Synodalität oder Kollegialität?
Unter den ersten Wortmeldungen von Kardinälen waren nach Angaben des vatikanischen Pressesprechers Federico Lombardi mehrere, die sich am Begriff der „Synodalität“ störten, den die K9 in Bezug auf die künftige Arbeitsweise der Kurie verwendet. Die Frage war, ob man nicht besser von Kollegialität sprechen sollte. Synodalität zeigt sich nach Ansicht der K9 künftig in regelmäßigen Kabinettssitzungen, Tabellaraudienzen der Dikasterienchefs beim Papst und interdikasteriellen Versammlungen. Synodal soll auch die Arbeit innerhalb der Dikasterien ablaufen. Diese sollten sich nicht in unzählige Abteilungen verzetteln, die Gefahr liefen, ein Eigenleben zu führen.
Interessant ist, dass die K9 in ihrem Vorschlag ausdrücklich betont, dass die Leiter von Dikasterien nach Kompetenz ausgesucht werden sollten und nach Möglichkeit Erfahrung in der Führung einer Diözese gesammelt haben sowie eine Wertschätzung auf lokaler Ebene genießen. Es gibt zudem die Überlegung, ob es eine interne regelmäßige Rotation von Mitarbeitern durch die verschiedenen Dikasterien geben soll. Allerdings beißt sich dieser Gedanke mit dem Wunsch, Mitarbeiter nach Kompetenz einzustellen. Ausdrücklich warnt die K9 vor Tendenzen, dass Vereinigungen und kirchliche Bewegungen Mitglieder an die Kurie schicken, nicht um der Kirche zu dienen, sondern um eigene Vorteile zu haben.
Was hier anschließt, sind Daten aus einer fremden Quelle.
(* ===== verification/AuthStore.v ===== *)
(** * The authentication store and the shapes it accepts

    Models [stores/auth-store.ts] (the store and its four actions), the parts of
    [lib/pbr-auth.ts] that build the local bundle, and the shape checks of
    [lib/auth-session.ts].  A bundle is the JavaScript object the code passes
    around: the checks only cast it, so its fields are read as the code reads
    them. *)

From S2P Require Import Prelude JsString JsNumber JsValue.

(** ** [stores/auth-store.ts] *)

Inductive AuthBootstrapState := idle | checking | complete.

#[global] Instance AuthBootstrapState_eq_dec : EqDecision AuthBootstrapState.
Proof. solve_decision. Defined.

(** [null] is [JNull]. *)
Record AuthState := {
  user : jsval;
  accessToken : jsval;
  accessExpiresAt : jsval;
  session : jsval;
  bootstrapState : AuthBootstrapState
}.

Definition initial_auth : AuthState :=
  {| user := JNull; accessToken := JNull; accessExpiresAt := JNull; session := JNull;
     bootstrapState := idle |}.

Definition setBundle (bundle : jsval) (a : AuthState) : AuthState :=
  {| user := prop bundle (js "user"); accessToken := prop bundle (js "access_token");
     accessExpiresAt := prop bundle (js "access_expires_at");
     session := prop bundle (js "session"); bootstrapState := complete |}.

Definition setUser (u : jsval) (a : AuthState) : AuthState :=
  {| user := u; accessToken := accessToken a; accessExpiresAt := accessExpiresAt a;
     session := session a; bootstrapState := bootstrapState a |}.

Definition setBootstrapState (b : AuthBootstrapState) (a : AuthState) : AuthState :=
  {| user := user a; accessToken := accessToken a; accessExpiresAt := accessExpiresAt a;
     session := session a; bootstrapState := b |}.

Definition reset (b : AuthBootstrapState) (a : AuthState) : AuthState :=
  {| user := JNull; accessToken := JNull; accessExpiresAt := JNull; session := JNull;
     bootstrapState := b |}.

(** ** [lib/pbr-auth.ts] *)

Definition field (key : string) (v : jsval) : jsstr * jsval := (js key, v).

(** The display name is the two characters for "administrator". *)
Definition PBR_ADMIN_USER : jsval :=
  JObj [field "id" (JNum (num_of_Z 1)); field "username" (JStr (js "admin"));
        field "display_name" (JStr [0x7BA1; 0x7406; 0x5458]%N);
        field "role" (JNum (num_of_Z 100))].

(** [now] is [Math.floor(Date.now() / 1000)]. *)
Definition syntheticSession (userAgent : jsstr) (now : Z) : jsval :=
  JObj [field "sid" (JStr (js "pbr-session")); field "current" (JBool true);
        field "login_method" (JStr (js "password")); field "ip" (JStr []);
        field "user_agent" (JStr userAgent); field "created_at" (JNum (num_of_Z now));
        field "last_active_at" (JNum (num_of_Z now));
        field "expires_at" (JNum (num_of_Z (now + 7 * 24 * 60 * 60)))].

Definition buildPBRBundle (userAgent : jsstr) (now : Z) : jsval :=
  JObj [field "access_token" (JStr (js "pbr-session-cookie"));
        field "token_type" (JStr (js "Cookie"));
        field "access_expires_at" (JNum (num_of_Z (now + 7 * 24 * 60 * 60)));
        field "user" PBR_ADMIN_USER; field "session" (syntheticSession userAgent now)].

(** ** The shape checks of [lib/auth-session.ts] *)

Definition isRecord (v : jsval) : bool := truthy v && is_typeof_object v.

Definition is_positive_number (v : jsval) : bool :=
  match v with JNum n => num_ltb zero n | _ => false end.

(** [typeof v === 'string' && v.length > 0] *)
Definition is_nonempty_string (v : jsval) : bool :=
  match v with JStr s => nonempty s | _ => false end.

Definition isAuthUser (v : jsval) : bool :=
  isRecord v
  && (match prop v (js "id") with JNum n => is_integer n | _ => false end
      && is_positive_number (prop v (js "id"))
      && is_string (prop v (js "username"))
      && is_number (prop v (js "role"))).

Definition isLoginSession (v : jsval) : bool :=
  isRecord v
  && (is_nonempty_string (prop v (js "sid"))
      && is_boolean (prop v (js "current"))
      && is_string (prop v (js "login_method"))
      && is_string (prop v (js "ip"))
      && is_string (prop v (js "user_agent"))
      && is_number (prop v (js "created_at"))
      && is_number (prop v (js "last_active_at"))
      && is_number (prop v (js "expires_at"))).

Definition hasValidTokenFields (v : jsval) : bool :=
  is_nonempty_string (prop v (js "access_token"))
  && is_nonempty_string (prop v (js "token_type"))
  && (match prop v (js "access_expires_at") with JNum n => is_finite n | _ => false end
      && is_positive_number (prop v (js "access_expires_at"))).

Definition isAuthBundle (v : jsval) : bool :=
  isRecord v
  && (hasValidTokenFields v && isAuthUser (prop v (js "user"))
      && isLoginSession (prop v (js "session"))).

Definition isAuthTokenRotation (v : jsval) : bool :=
  isRecord v && hasValidTokenFields v
  && strict_eq (prop v (js "token_type")) (JStr (js "Bearer"))
  && isLoginSession (prop v (js "session"))
  && truthy (prop (prop v (js "session")) (js "current")).

(** [session?.sid] *)
Definition session_sid (session : jsval) : jsval :=
  if is_nullish session then JUndefined else prop session (js "sid").

(** ** The store's invariant: either nobody is signed in, or the fields are those of
    a checked bundle. *)

Definition no_session (a : AuthState) : Prop :=
  user a = JNull /\ accessToken a = JNull /\ accessExpiresAt a = JNull /\ session a = JNull.

Definition live_session (a : AuthState) : Prop :=
  isAuthUser (user a) = true /\ isLoginSession (session a) = true
  /\ is_nonempty_string (accessToken a) = true
  /\ match accessExpiresAt a with JNum n => is_finite n && num_ltb zero n | _ => false end = true.

Definition auth_wf (a : AuthState) : Prop := no_session a \/ live_session a.

Lemma initial_auth_wf : auth_wf initial_auth.
Proof. by left. Qed.

Lemma reset_wf b a : auth_wf (reset b a).
Proof. by left. Qed.

Lemma setBootstrapState_wf b a : auth_wf a -> auth_wf (setBootstrapState b a).
Proof. done. Qed.

Lemma setBundle_wf bundle a : isAuthBundle bundle = true -> auth_wf (setBundle bundle a).
Proof.
  unfold isAuthBundle, hasValidTokenFields. rewrite !andb_true_iff.
  intros (_ & ((((Ht & _) & He & Hp) & Hu) & Hs)). right. split_and!; [done..|].
  cbn [setBundle accessExpiresAt]. destruct (prop bundle (js "access_expires_at")); try done.
  cbn in Hp. by rewrite He, Hp.
Qed.

#[export] Hint Resolve initial_auth_wf reset_wf setBootstrapState_wf setBundle_wf : pbr.

(** The local bundle has the shape the store expects. *)
Lemma syntheticSession_ok userAgent now : isLoginSession (syntheticSession userAgent now) = true.
Proof. reflexivity. Qed.

Lemma PBR_ADMIN_USER_ok : isAuthUser PBR_ADMIN_USER = true.
Proof. vm_compute. reflexivity. Qed.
Dies müsse unterbunden werden.
Papst: Macht mit!
Papst Franziskus unterstrich zum Beginn der Beratungen, dass die Reform kein Selbstzweck sei, sondern dass es um eine wirksamere Evangelisierung gehe. Ziel der Kurienreform müsse eine „größere Harmonie unter den Dikasterien und Ämtern sowie eine effizientere Zusammenarbeit“ sein. Dazu gehörten Transparenz sowie echte Synodalität und Kollegialität. Bei der Reform handele es sich um kein leichtes Unterfangen, vielmehr verlange es Zeit, Entschlossenheit und die Bereitschaft aller zur Zusammenarbeit, so Franziskus.
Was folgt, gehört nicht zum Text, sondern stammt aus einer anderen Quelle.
(* ===== verification/AuthSession.v ===== *)
(** * The login session ([lib/auth-session.ts])

    [createRefreshRunner] is modelled once for any runtime: a record of the
    operations the code is given.  The module's own state machine then
    instantiates it.  Code that awaits is cut at its awaits: a step is what runs
    between two of them, and an event is what an awaited promise delivers or a
    call from outside, so that other calls can come in between, as they can in
    the browser. *)

From S2P Require Import Prelude JsString JsNumber JsRounding JsValue AuthStore AuthSync.

(** ** Outcomes *)

Inductive refresh_error := Superseded | Failed (error : jsval).

Inductive RefreshOutcome :=
| Authenticated (bundle : jsval)
| Anonymous
| TransientError (error : refresh_error)
| OutOfSync (code : option jsstr)
| Stale.

Record AuthRefreshHTTPResponse := { status : Z; data : jsval; error : jsval }.

(** ** The runner, for any runtime *)

(** The runtime: the runner's access to a state [S].  [None] for [isCurrent] means
    that the runtime has no such check. *)
Record AuthRefreshRuntime (S : Type) := {
  getExpectedSID : S -> jsval;
  parseBundle : jsval -> option jsval;
  acceptBundle : jsval -> S -> S;
  clear : bool -> option AuthBootstrapState -> S -> S;
  markTransient : S -> S;
  isCurrent : option (S -> bool)
}.
Arguments getExpectedSID {S}.
Arguments parseBundle {S}.
Arguments acceptBundle {S}.
Arguments clear {S}.
Arguments markTransient {S}.
Arguments isCurrent {S}.

Definition refreshRaceDelays : list Z := [80; 200; 500].

(** What the runner waits for: an answer to a request, or the end of a delay, in
    both cases in the run with these arguments. *)
Inductive run_next :=
| Requesting (raceAttempt : nat) (allowMismatchRetry : bool) (expectedSID : jsval)
| Waiting (delay : Z) (raceAttempt : nat) (allowMismatchRetry : bool)
| Finished (outcome : RefreshOutcome).

Section Runner.
Context {S : Type} (runtime : AuthRefreshRuntime S).

Definition current (s : S) : bool :=
  match isCurrent runtime with Some f => f s | None => true end.

Definition superseded : RefreshOutcome := TransientError Superseded.

(** [run] up to its request. *)
Definition run_begin (raceAttempt : nat) (allowMismatchRetry : bool) (s : S) : run_next :=
  if negb (current s) then Finished superseded
  else Requesting raceAttempt allowMismatchRetry (getExpectedSID runtime s).

(** What the runner does with a response that carries no bundle. *)
Definition run_failure (raceAttempt : nat) (allowMismatchRetry : bool)
    (response : AuthRefreshHTTPResponse) (responseData : jsval) (code : option jsstr) (s : S)
    : run_next * S :=
  let has_code c := match code with Some c' => c' === c | None => false end in
  if (status response =? 409) && has_code (js "AUTH_REFRESH_RACE") then
    match refreshRaceDelays !! raceAttempt with
    | Some delay => (Waiting delay (raceAttempt + 1) allowMismatchRetry, s)
    | None => (Finished (OutOfSync code), clear runtime false None s)
    end
  else if (status response =? 409) && has_code (js "AUTH_SESSION_MISMATCH") then
    if allowMismatchRetry then
      let s := clear runtime false (Some idle) s in (run_begin 0 false s, s)
    else (Finished (OutOfSync code), clear runtime false None s)
  else if (status response =? 200) && isRecord responseData
          && strict_eq (prop responseData (js "stale")) (JBool true) then
    (Finished Stale, clear runtime true None s)
  else if status response =? 401 then (Finished Anonymous, clear runtime true None s)
  else if (status response =? 0) || (500 <=? status response) || (status response =? 429) then
    (Finished (TransientError
       (Failed (if is_nullish (error response) then data response else error response))),
     markTransient runtime s)
  else
    (Finished (OutOfSync (Some (default (js "AUTH_INVALID_REFRESH_RESPONSE") code))),
     clear runtime false None s).

(** [run] after its request. *)
Definition run_response (raceAttempt : nat) (allowMismatchRetry : bool)
    (response : AuthRefreshHTTPResponse) (s : S) : run_next * S :=
  if negb (current s) then (Finished superseded, s)
  else
    let responseData := if isRecord (data response) then data response else JUndefined in
    let code := match prop responseData (js "code") with JStr c => Some c | _ => None end in
    match parseBundle runtime (prop responseData (js "data")) with
    | Some bundle =>
        if strict_eq (prop responseData (js "success")) (JBool true)
        then (Finished (Authenticated bundle), acceptBundle runtime bundle s)
        else run_failure raceAttempt allowMismatchRetry response responseData code s
    | None => run_failure raceAttempt allowMismatchRetry response responseData code s
    end.
End Runner.

(** ** The module's state *)

Inductive settled := Resolved (outcome : RefreshOutcome) | Rejected (error : jsval).

(** What the shared refresh waits for. *)
Inductive refresh_phase :=
| AwaitLock
| AwaitSession (raceAttempt : nat) (allowMismatchRetry : bool)
| AwaitDiscard (raceAttempt : nat) (allowMismatchRetry : bool)
| AwaitDelay (delay : Z) (raceAttempt : nat) (allowMismatchRetry : bool)
| Settled (result : settled).

(** [refreshPromise] with what its closure captured. *)
Record refresh_run := { refreshEpoch : Z; refreshPhase : refresh_phase }.

(** [published] are the calls of [publishAuthSessionEvent] that announce
    something, [requests] counts the questions asked of the server. *)
Record world := {
  auth : AuthState;
  authEpoch : Z;
  refreshPromise : option refresh_run;
  published : list (sync_kind * jsval);
  requests : nat
}.

Definition initial_world : world :=
  {| auth := initial_auth; authEpoch := 0; refreshPromise := None; published := []; requests := 0 |}.

Definition set_auth (f : AuthState -> AuthState) (w : world) : world :=
  {| auth := f (auth w); authEpoch := authEpoch w; refreshPromise := refreshPromise w;
     published := published w; requests := requests w |}.

Definition bump_epoch (w : world) : world :=
  {| auth := auth w; authEpoch := authEpoch w + 1; refreshPromise := refreshPromise w;
     published := published w; requests := requests w |}.

(** The guard [!sid] of [publishAuthSessionEvent]. *)
Definition publish (kind : sync_kind) (sid : jsval) (w : world) : world :=
  {| auth := auth w; authEpoch := authEpoch w; refreshPromise := refreshPromise w;
     published := if truthy sid then published w ++ [(kind, sid)] else published w;
     requests := requests w |}.

Definition applyAuthBundle (bundle : jsval) (synchronizeTabs : bool) (w : world) : world :=
  let previousSID := session_sid (session (auth w)) in
  let sid := prop (prop bundle (js "session")) (js "sid") in
  let w := set_auth (setBundle bundle) (bump_epoch w) in
  if synchronizeTabs && negb (strict_eq previousSID sid) then publish authenticated sid w else w.

Definition clearAuthentication (synchronizeTabs : bool) (b : AuthBootstrapState) (w : world) : world :=
  let sid := session_sid (session (auth w)) in
  let w := set_auth (reset b) (bump_epoch w) in
  if synchronizeTabs && truthy sid then publish signed_out sid w else w.

(** The bundle [applyAuthRotation] builds from a rotation and the current user. *)
Definition rotated_bundle (value : jsval) (u : jsval) : jsval :=
  JObj [field "access_token" (prop value (js "access_token"));
        field "token_type" (prop value (js "token_type"));
        field "access_expires_at" (prop value (js "access_expires_at"));
        field "session" (prop value (js "session")); field "user" u].

(** A thrown [AuthRotationError] is its message. *)
Definition applyAuthRotation (value : jsval) (w : world) : outcome jsstr world :=
  if negb (isAuthTokenRotation value) then
    Throw (js "Invalid authentication rotation response")
  else if negb (truthy (user (auth w))) || negb (truthy (session (auth w))) then
    Throw (js "Authentication rotation has no active session")
  else if negb (strict_eq (prop (prop value (js "session")) (js "sid"))
                          (prop (session (auth w)) (js "sid"))) then
    Throw (js "Authentication rotation session mismatch")
  else Ret (applyAuthBundle (rotated_bundle value (user (auth w))) false w).

(** ** The shared refresh *)

(** What [authClient.get] delivers: a body, an axios error with the response it may
    carry, or another thrown value. *)
Inductive session_reply :=
| SessionBody (status : Z) (body : jsval)
| AxiosError (response : option (Z * jsval)) (error : jsval)
| OtherError (error : jsval).

Section Module_.
(** Whether the browser has locks, and its user agent. *)
Context (hasLocks : bool) (userAgent : jsstr).

(** [requestRefresh] up to its answer: [None] when it first discards the cookie.
    [now] is the clock in seconds. *)
Definition session_response (now : Z) (reply : session_reply) : option AuthRefreshHTTPResponse :=
  match reply with
  | SessionBody status body =>
      if truthy (prop body (js "authenticated")) then
        Some {| status := status;
                data := JObj [field "success" (JBool true);
                              field "data" (buildPBRBundle userAgent now)];
                error := JUndefined |}
      else if truthy (prop body (js "stale")) then None
      else Some {| status := 401; data := body; error := JUndefined |}
  | OtherError e => Some {| status := 0; data := JUndefined; error := e |}
  | AxiosError (Some (status, data)) e => Some {| status := status; data := data; error := e |}
  | AxiosError None e => Some {| status := 0; data := JUndefined; error := e |}
  end.

Definition discarded_response : AuthRefreshHTTPResponse :=
  {| status := 200; data := JObj [field "stale" (JBool true)]; error := JUndefined |}.

(** The runtime of [runRefresh]. *)
Definition refresh_runtime (epoch : Z) : AuthRefreshRuntime world := {|
  getExpectedSID := fun w => session_sid (session (auth w));
  parseBundle := fun v => if isAuthBundle v then Some v else None;
  acceptBundle := fun bundle w => applyAuthBundle bundle false w;
  clear := fun synchronizeTabs b w =>
    match synchronizeTabs, b with
    | false, Some idle => set_auth (reset idle) w
    | _, _ => clearAuthentication synchronizeTabs (default complete b) w
    end;
  markTransient := fun w => set_auth (setBootstrapState idle) w;
  isCurrent := Some (fun w => authEpoch w =? epoch)
|}.

Definition set_refresh (r : option refresh_run) (w : world) : world :=
  {| auth := auth w; authEpoch := authEpoch w; refreshPromise := r;
     published := published w; requests := requests w |}.

Definition count_request (w : world) : world :=
  {| auth := auth w; authEpoch := authEpoch w; refreshPromise := refreshPromise w;
     published := published w; requests := requests w + 1 |}.

(** The shared refresh goes on with what the runner waits for. *)
Definition continue (epoch : Z) (next : run_next) (w : world) : world :=
  match next with
  | Requesting race allow _ =>
      count_request
        (set_refresh (Some {| refreshEpoch := epoch; refreshPhase := AwaitSession race allow |}) w)
  | Waiting delay race allow =>
      set_refresh (Some {| refreshEpoch := epoch; refreshPhase := AwaitDelay delay race allow |}) w
  | Finished outcome =>
      set_refresh (Some {| refreshEpoch := epoch; refreshPhase := Settled (Resolved outcome) |}) w
  end.

Definition begin_run (epoch : Z) (race : nat) (allow : bool) (w : world) : world :=
  continue epoch (run_begin (refresh_runtime epoch) race allow w) w.

(** [performRefreshWithBrowserLock]: with locks, the run starts when the lock is
    granted, otherwise at once. *)
Definition performRefreshWithBrowserLock (epoch : Z) (w : world) : world :=
  if hasLocks
  then set_refresh (Some {| refreshEpoch := epoch; refreshPhase := AwaitLock |}) w
  else begin_run epoch 0 true w.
Am Abend war aus dem Kreis der Kardinäle zu hören, dass das Thema Subsidiarität in den Wortmeldungen am Nachmittag eine wichtige Rolle gespielt habe. Papst Franziskus selbst, aber auch die K9 in ihrem Kurzbericht, den sie den Kardinälen vorgelegt hat, haben vorgeschlagen, dass Aufgaben von der römischen Zentrale auf die Ebene der Bischofskonferenzen verlagert werden sollten. Offen ist aber bisher, was das konkret bedeutet. Hier hatte die K9 vor Monaten die Dikasterien aufgefordert, selbst Themen und Vorgänge zu benennen, die nach unten verlagert werden könnten. Sicherlich müssten aber auch die Bischofskonferenzen befragt werden, wo sie Handlungsbedarf sehen. Ob das schon geschehen ist, ist bisher nicht bekannt.